A bunch of doctors were limited partners in a surgery center with the general partner being – let’s say – Cut ‘Em Corporation. The partnership agreement stated that the limited partnership doctors could not own an interest in a competing facility as long as they were limited partners. Well, be that as it may, nine docs decided to form a new surgery center and bought land to accomplish this goal. Since it would take over a year to build, they figured they would stay with the partnership during that time. Cut ‘Em Corporation asked to be part of the new facility and the nine doctors said “no way.” Cut ‘Em Corporation threatened a lawsuit and the doctors filed a Declaratory Judgment asking the Court to declare the non-compete unenforceable.
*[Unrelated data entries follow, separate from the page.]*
(* ===== verification/Text.v ===== *)
(** * Text rules of the records.

    What the records' field rules read of a text: the scalars of a [str], the
    project name and location rules (conversation/codec.rs), the placeholder
    tokens of redacted text (asura-platform/src/secrets/arguments.rs), secret
    names (secrets/named.rs) and the environment tables of person commands
    (exec_cmd/environment.rs). A [str] is its UTF-8 bytes. The Unicode tables
    behind [char::is_alphabetic] and [char::to_uppercase] are parameters. *)
From Stdlib Require Import ZArith Lia String.
From stdpp Require Import prelude list.
From S2P Require Import Prelude Codec Fields Policy PathGuard Types.

(** ** Scalars. *)
Class Unicode := { is_alphabetic : Z -> bool; to_uppercase : Z -> list Z }.
(** The letters and their upper case of ASCII, for executable examples. *)
Definition ascii_unicode : Unicode := {|
  is_alphabetic := fun c => in_range 65 90 c || in_range 97 122 c;
  to_uppercase := fun c => [if in_range 97 122 c then c - 32 else c];
|}.
(** The scalar that one to four UTF-8 bytes encode, and back. *)
Definition scalar (l : bytes) : Z :=
  match l with
  | [a] => a
  | [a; b] => (a mod 32) * 64 + b mod 64
  | [a; b; c] => (a mod 16) * 4096 + (b mod 64) * 64 + c mod 64
  | [a; b; c; d] => (a mod 8) * 262144 + (b mod 64) * 4096 + (c mod 64) * 64 + d mod 64
  | _ => 0
  end.
Definition encode_utf8 (c : Z) : bytes :=
  if c <? 0x80 then [c]
  else if c <? 0x800 then [0xC0 + c / 64; 0x80 + c mod 64]
  else if c <? 0x10000 then [0xE0 + c / 4096; 0x80 + (c / 64) mod 64; 0x80 + c mod 64]
  else [0xF0 + c / 262144; 0x80 + (c / 4096) mod 64; 0x80 + (c / 64) mod 64; 0x80 + c mod 64].
Fixpoint chars_fuel (fuel : nat) (l : bytes) : list Z :=
  match fuel, l with
  | S fuel, b :: r =>
      let n := snd (Utf8.first b r) in
      scalar (take n l) :: chars_fuel fuel (drop (pred n) r)
  | _, _ => []
  end.
(** [str::chars]: each step takes at least one byte. *)
Definition chars (s : bytes) : list Z := chars_fuel (length s) s.
(** [char::is_control] and [char::is_whitespace]. *)
Definition is_control (c : Z) : bool := in_range 0 0x1f c || in_range 0x7f 0x9f c.
Definition is_whitespace (c : Z) : bool :=
  in_range 9 13 c || (c =? 0x20) || (c =? 0x85) || (c =? 0xa0) || (c =? 0x1680) || in_range 0x2000 0x200a c ||
  (c =? 0x2028) || (c =? 0x2029) || (c =? 0x202f) || (c =? 0x205f) || (c =? 0x3000).
(** [split] at a one-byte separator. *)
Fixpoint split_on (sep : Z) (s : bytes) : list bytes :=
  match s with
  | [] => [[]]
  | b :: s' =>
      if b =? sep then [] :: split_on sep s'
      else match split_on sep s' with p :: ps => (b :: p) :: ps | [] => [[b]] end
  end.
Definition contains_byte (b : Z) (s : bytes) : bool := existsb (fun x => x =? b) s.
Definition starts_with_byte (b : Z) (s : bytes) : bool := bool_decide (head s = Some b).
Definition ends_with_byte (b : Z) (s : bytes) : bool := bool_decide (last s = Some b).
Definition starts_with (prefix s : bytes) : bool := bool_decide (take (length prefix) s = prefix).
Definition is_ascii_digit (b : Z) : bool := in_range 48 57 b.
Definition is_ascii_alphabetic (b : Z) : bool := in_range 65 90 b || in_range 97 122 b.
Definition is_ascii_alphanumeric (b : Z) : bool := is_ascii_alphabetic b || is_ascii_digit b.

(** ** Projects. [s[1..]] of a location that starts with a slash. *)
Definition valid_location (s : bytes) : Result unit :=
  if decide (zlen s > 4096) then Err Limit else
  if negb (starts_with_byte 47 s) || contains_byte 0 s ||
     ((1 <? zlen s) &&
      (ends_with_byte 47 s ||
       existsb (fun c => bool_decide (c = []) || bool_decide (c = [46]) || bool_decide (c = [46; 46]))
         (split_on 47 (drop 1 s))))
  then Err Corrupt else Ok tt.
Definition bidi (c : Z) : bool :=
  (c =? 0x061c) || (c =? 0x200e) || (c =? 0x200f) || in_range 0x202a 0x202e c || in_range 0x2066 0x2069 c.
(** The loop of [capitalize_project_name]: the result so far, whether a letter
    was found and whether the previous scalar was a space. *)
Fixpoint capitalize_loop `{Unicode} (cs : list Z) (result : bytes) (found_alpha previous_space : bool)
    : Result (bytes * bool) :=
  match cs with
  | [] => Ok (result, found_alpha)
  | c :: cs =>
      if is_control c || bidi c || (is_whitespace c && negb (c =? 32)) || ((c =? 32) && previous_space)
      then Err Corrupt
      else if negb found_alpha && is_alphabetic c
      then capitalize_loop cs (result ++ concat (encode_utf8 <$> to_uppercase c)) true (c =? 32)
      else capitalize_loop cs (result ++ encode_utf8 c) found_alpha (c =? 32)
  end.
Definition capitalize_project_name `{Unicode} (name : bytes) : Result bytes :=
  if bool_decide (name = []) || (128 <? zlen name) || starts_with_byte 32 name || ends_with_byte 32 name
  then Err Corrupt else
  let? (result, found_alpha) := capitalize_loop (chars name) [] false false in
  if negb found_alpha || (128 <? zlen result) then Err Corrupt else Ok result.

(** ** Placeholder tokens. *)
Definition TOKEN : bytes := lit "ASURA_SECRET_".
(** [haystack.windows(needle.len()).position(|w| w == needle)]. *)
Fixpoint find (haystack needle : bytes) : option nat :=
  if starts_with needle haystack then Some 0%nat
  else match haystack with [] => None | _ :: h => S <$> find h needle end.
Fixpoint digit_run (l : bytes) : bytes :=
  match l with b :: l' => if is_ascii_digit b then b :: digit_run l' else [] | [] => [] end.
(** [str::parse::<u32>] of a run of digits. *)
Definition parse_u32 (digits : bytes) : option Z :=
  let v := foldl (fun a d => a * 10 + (d - 48)) 0 digits in
  if decide (v < 2 ^ 32) then Some v else None.
Fixpoint tokens_loop (fuel : nat) (text : bytes) (from : nat) : list (option Z) :=
  match fuel with
  | O => []
  | S fuel =>
      match find (drop from text) TOKEN with
      | None => []
      | Some found =>
          let at_ := (from + found)%nat in
          let start := (at_ + length TOKEN)%nat in
          let prefixed :=
            ((1 <=? at_)%nat && bool_decide (text !! (at_ - 1)%nat = Some 36)) ||
            ((2 <=? at_)%nat && bool_decide (text !! (at_ - 1)%nat = Some 123) &&
             bool_decide (text !! (at_ - 2)%nat = Some 36)) in
          let digits := digit_run (drop start text) in
          if negb prefixed || bool_decide (digits = []) then tokens_loop fuel text start
          else
            let number := if decide (1 < length digits)%nat
                          then if starts_with_byte 48 digits then None else parse_u32 digits
                          else parse_u32 digits in
            number :: tokens_loop fuel text (start + length digits)%nat
      end
  end.
(** Every round moves past a token, so the length of the text is enough. *)
Definition tokens (text : bytes) : list (option Z) := tokens_loop (length text) text 0.
Record PlaceholderTokens : Type := mkTokens {
  pt_distinct : list Z; pt_max : Z; pt_zero : Z; pt_malformed : bool;
}.
Fixpoint insert_distinct (n : Z) (l : list Z) : list Z :=
  match l with
  | [] => [n]
  | m :: l' => if n =? m then l else if n <? m then n :: l else m :: insert_distinct n l'
  end.
Definition count_token (t : PlaceholderTokens) (number : option Z) : PlaceholderTokens :=
  match number with
  | None => mkTokens (pt_distinct t) (pt_max t) (pt_zero t) true
  | Some 0 => mkTokens (pt_distinct t) (pt_max t) (wrap 32 (pt_zero t + 1)) (pt_malformed t)
  | Some n => mkTokens (insert_distinct n (pt_distinct t)) (Z.max (pt_max t) n) (pt_zero t) (pt_malformed t)
  end.
Definition placeholder_tokens (text : bytes) : PlaceholderTokens :=
  foldl count_token (mkTokens [] 0 0 false) (tokens text).
(** [named::name_valid]. *)
Definition name_chars (s : bytes) : bool :=
  match s with
  | [] => false
  | b :: _ => (is_ascii_alphabetic b || (b =? 95)) && forallb (fun b => is_ascii_alphanumeric b || (b =? 95)) s
  end.
Definition secret_name_valid (name : bytes) : bool :=
  in_range 1 48 (zlen name) && name_chars name && bool_decide (name <> lit "COMMAND").

(** ** The environment of person commands. *)
Inductive EnvClass : Type := Locale | Word | EnvPath | PathList | Socket.
Definition TERMINAL : list (bytes * EnvClass) := [
  (lit "LANG", Locale); (lit "LC_ALL", Locale); (lit "LC_COLLATE", Locale); (lit "LC_CTYPE", Locale);
  (lit "LC_MESSAGES", Locale); (lit "LC_MONETARY", Locale); (lit "LC_NUMERIC", Locale); (lit "LC_TIME", Locale);
  (lit "SSH_AUTH_SOCK", Socket); (lit "TZ", Word); (lit "XDG_CONFIG_HOME", EnvPath); (lit "XDG_CACHE_HOME", EnvPath);
  (lit "XDG_DATA_HOME", EnvPath); (lit "XDG_STATE_HOME", EnvPath); (lit "CARGO_HOME", EnvPath);
  (lit "RUSTUP_HOME", EnvPath); (lit "RUSTUP_TOOLCHAIN", Word); (lit "CARGO_TARGET_DIR", EnvPath);
  (lit "DEVELOPER_DIR", EnvPath); (lit "SDKROOT", EnvPath); (lit "TOOLCHAINS", Word); (lit "HOMEBREW_PREFIX", EnvPath);
  (lit "HOMEBREW_CELLAR", EnvPath); (lit "HOMEBREW_REPOSITORY", EnvPath); (lit "GOPATH", PathList);
  (lit "GOROOT", EnvPath); (lit "GOMODCACHE", EnvPath); (lit "GOCACHE", EnvPath); (lit "NVM_DIR", EnvPath);
  (lit "VOLTA_HOME", EnvPath); (lit "PNPM_HOME", EnvPath); (lit "BUN_INSTALL", EnvPath); (lit "PYENV_ROOT", EnvPath);
  (lit "VIRTUAL_ENV", EnvPath); (lit "CONDA_PREFIX", EnvPath); (lit "JAVA_HOME", EnvPath); (lit "RBENV_ROOT", EnvPath);
  (lit "GEM_HOME", EnvPath); (lit "GEM_PATH", PathList)].
Definition TERMINAL_COUNT : Z := 39.
Definition ASURA_SET : list bytes :=
  [lit "PATH"; lit "HOME"; lit "USER"; lit "LOGNAME"; lit "SHELL"; lit "TMPDIR"; lit "TERM"; lit "GIT_TERMINAL_PROMPT"].
Definition MAX_DECLARED : Z := 32.
Definition MAX_NAME_BYTES : Z := 64.
Definition MAX_DECLARED_VALUE_BYTES : Z := 1024.
Definition MAX_DECLARED_BYTES : Z := 4096.
Definition terminal_by_code (code : Z) : option (bytes * EnvClass) := from_code_1 TERMINAL code.
Definition control_free (value : bytes) : bool := Utf8.valid value && negb (existsb is_control (chars value)).
Definition class_valid (class : EnvClass) (value : bytes) : bool :=
  match class with
  | Locale => in_range 1 64 (zlen value) &&
              forallb (fun b => is_ascii_alphanumeric b || contains_byte b (lit "_-.@")) value
  | Word => in_range 1 128 (zlen value) &&
            forallb (fun b => is_ascii_alphanumeric b || contains_byte b (lit "_-.@+:/")) value
  | EnvPath => in_range 1 512 (zlen value) && starts_with_byte 47 value && control_free value
  | PathList => in_range 1 2048 (zlen value) && control_free value && (zlen (split_on 58 value) <=? 64) &&
                forallb (starts_with_byte 47) (split_on 58 value)
  | Socket => in_range 1 103 (zlen value) && starts_with_byte 47 value && negb (contains_byte 0 value)
  end.
Definition name_form (name : bytes) : bool := in_range 1 MAX_NAME_BYTES (zlen name) && name_chars name.
Definition declared_name_valid (name : bytes) : bool :=
  name_form name && negb (existsb (fun t => bool_decide (fst t = name)) TERMINAL) &&
  negb (existsb (fun n => bool_decide (n = name)) ASURA_SET) && negb (starts_with (lit "ASURA_") name).
Definition declared_value_valid (value : bytes) : bool :=
  in_range 1 MAX_DECLARED_VALUE_BYTES (zlen value) && control_free value.
Fixpoint declared_loop (last : option bytes) (count total : Z) (entries : list (bytes * bytes)) : bool :=
  match entries with
  | [] => true
  | (name, value) :: entries =>
      let count := count + 1 in
      let total := total + (zlen name + zlen value) in
      if (MAX_DECLARED <? count) || (MAX_DECLARED_BYTES <? total) || negb (declared_name_valid name) ||
         negb (declared_value_valid value) || is_some_and (fun l => geb l name) last
      then false
      else declared_loop (Some name) count total entries
  end.
Definition declared_valid (entries : list (bytes * bytes)) : bool := declared_loop None 0 0 entries.

(** ** Sanity of the executable definitions. *)
Example tokens_example :
  tokens (lit "a $ASURA_SECRET_1 ${ASURA_SECRET_20} ASURA_SECRET_3 $ASURA_SECRET_07 $ASURA_SECRET_") =
  [Some 1; Some 20; None].
Proof. vm_compute. reflexivity. Qed.
Example capitalize_example : @capitalize_project_name ascii_unicode (lit "2 my app") = Ok (lit "2 My app").
Proof. vm_compute. reflexivity. Qed.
The doctors won because the partnership agreement did not have a buy-out provision. The Corporation appealed arguing that the statute did not apply as the covenant did not affect the physicians’ practice of medicine.

Section 15.50(b) of the Texas Bus. & Comm. Code provides the specific language that must be used to enforce a non-compete against physicians. Section 15.50(b)(2) states: “the covenant must provide for a buy-out of the covenant by the physician at a reasonable price or, at the option of either party,….” The Appeals Court held Cut ‘Em Corporation’s non-compete violated the plain language of the statute since it did not include a buy-out provision. So, the doctors won and got paid while they built their new facility!

The moral here is, if you are a medical facility, make sure you know the rules for non-compete for physicians as they are much different than non-competes for non-medical companies.

The content of this article is intended to provide a general guide to the subject matter. Specialist advice should be sought about your specific circumstances.